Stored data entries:
Lemma html_special_mask_first : first_flag is_html_special l (htmlStringSpecialMask (le_word l)).
Proof using Hl Hlen.
  assert (H : only_high (htmlStringSpecialMask (le_word l))).
  { unfold htmlStringSpecialMask, control_mask, byteEqMask. auto 6 with vj. }
  destruct H. split; [done|done|]. unfold htmlStringSpecialMask. intros k v Hv Hlow.
  change htmlQuoteAmpFold with (le_word (replicate 8 4)).
  change htmlAngleBracketFold with (le_word (replicate 8 2)). rewrite !Z.lor_spec.
  rewrite !(fold_eq_lane l k v) by first [done | by (split; done) | html_lane Hlow].
  rewrite (eq_lane l k v BSLASH Hl Hlen ltac:(done) Hv) by html_lane Hlow.
  rewrite (control_lane l k v Hl Hlen Hv) by html_lane Hlow.
  rewrite (high_lane l k v Hl Hlen Hv).
  destruct (html_fold v (lane_byte _ _ _ Hl Hv)). unfold is_html_special, is_html_syntax. lia.
Qed.
End Masks.

(** ** The word loops compute the byte-at-a-time scan *)

Definition exact_mask (mask : Z -> Z) (p : Z -> bool) : Prop :=
  forall l, bytes_ok l -> length l = 8%nat -> first_flag p l (mask (le_word l)).

(** The byte-at-a-time scan of [src[i:limit]] for the first byte in [p]. *)
Definition scan_ref (p : Z -> bool) (src : bytes) (i limit : nat) : nat :=
  (i + length (take_while (fun c => negb (p c)) (slice src i limit)))%nat.

Section Scan.
Context (mask : Z -> Z) (p : Z -> bool) (src : bytes).
Hypothesis Hmask : exact_mask mask p.
Hypothesis Hsrc : bytes_ok src.

Lemma slice_split i m j :
  (i <= m <= j)%nat -> slice src i j = slice src i m ++ slice src m j.
Proof.
  intros H. unfold slice. replace (j - i)%nat with ((m - i) + (j - m))%nat by lia.
  rewrite <- take_take_drop, drop_drop. by replace (i + (m - i))%nat with m by lia.
Qed.

Lemma slice_ok i j : bytes_ok (slice src i j).
Proof using Hsrc. by apply Forall_take, Forall_drop. Qed.

Lemma slice_length i j : (i <= j <= length src)%nat -> length (slice src i j) = (j - i)%nat.
Proof. intros. unfold slice. rewrite length_take, length_drop. lia. Qed.

Lemma word_hit_some i limit j :
  (i + 8 <= limit <= length src)%nat ->
  word_hit mask src i = Some j -> j = scan_ref p src i limit.
Proof using Hmask Hsrc.
  unfold word_hit, load64, scan_ref. intros Hi H.
  assert (Hl8 : length (slice src i (i + 8)) = 8%nat) by (rewrite slice_length; lia).
  pose proof (Hmask _ (slice_ok i (i + 8)) Hl8) as Hff.
  case_step_in H; [done|]. simplify_eq.
  destruct (first_flag_index _ _ _ Hl8 Hff) as [-> Hlt]; [lia|].
  rewrite Nat2Z.id, (slice_split i (i + 8) limit) by lia. f_equal.
  destruct (take_while_split (fun c => negb (p c)) (slice src i (i + 8))) as (t & Ht & Hs).
  rewrite Ht at 2. destruct t as [|c t].
  - rewrite app_nil_r in Ht. apply (f_equal length) in Ht.
    rewrite slice_length in Ht by lia. lia.
  - rewrite <- app_assoc. by rewrite take_while_app by (done || apply take_while_all).
Qed.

§ **Your goal**
Look above for the line holding "unfold word_hit, load64, scan_ref." and the line holding "destruct (first_flag_index _", then output exactly those two lines and every line between them, nothing more.

§ **Answer box**
  unfold word_hit, load64, scan_ref. intros Hi H.
  assert (Hl8 : length (slice src i (i + 8)) = 8%nat) by (rewrite slice_length; lia).
  pose proof (Hmask _ (slice_ok i (i + 8)) Hl8) as Hff.
  case_step_in H; [done|]. simplify_eq.
  destruct (first_flag_index _ _ _ Hl8 Hff) as [-> Hlt]; [lia|].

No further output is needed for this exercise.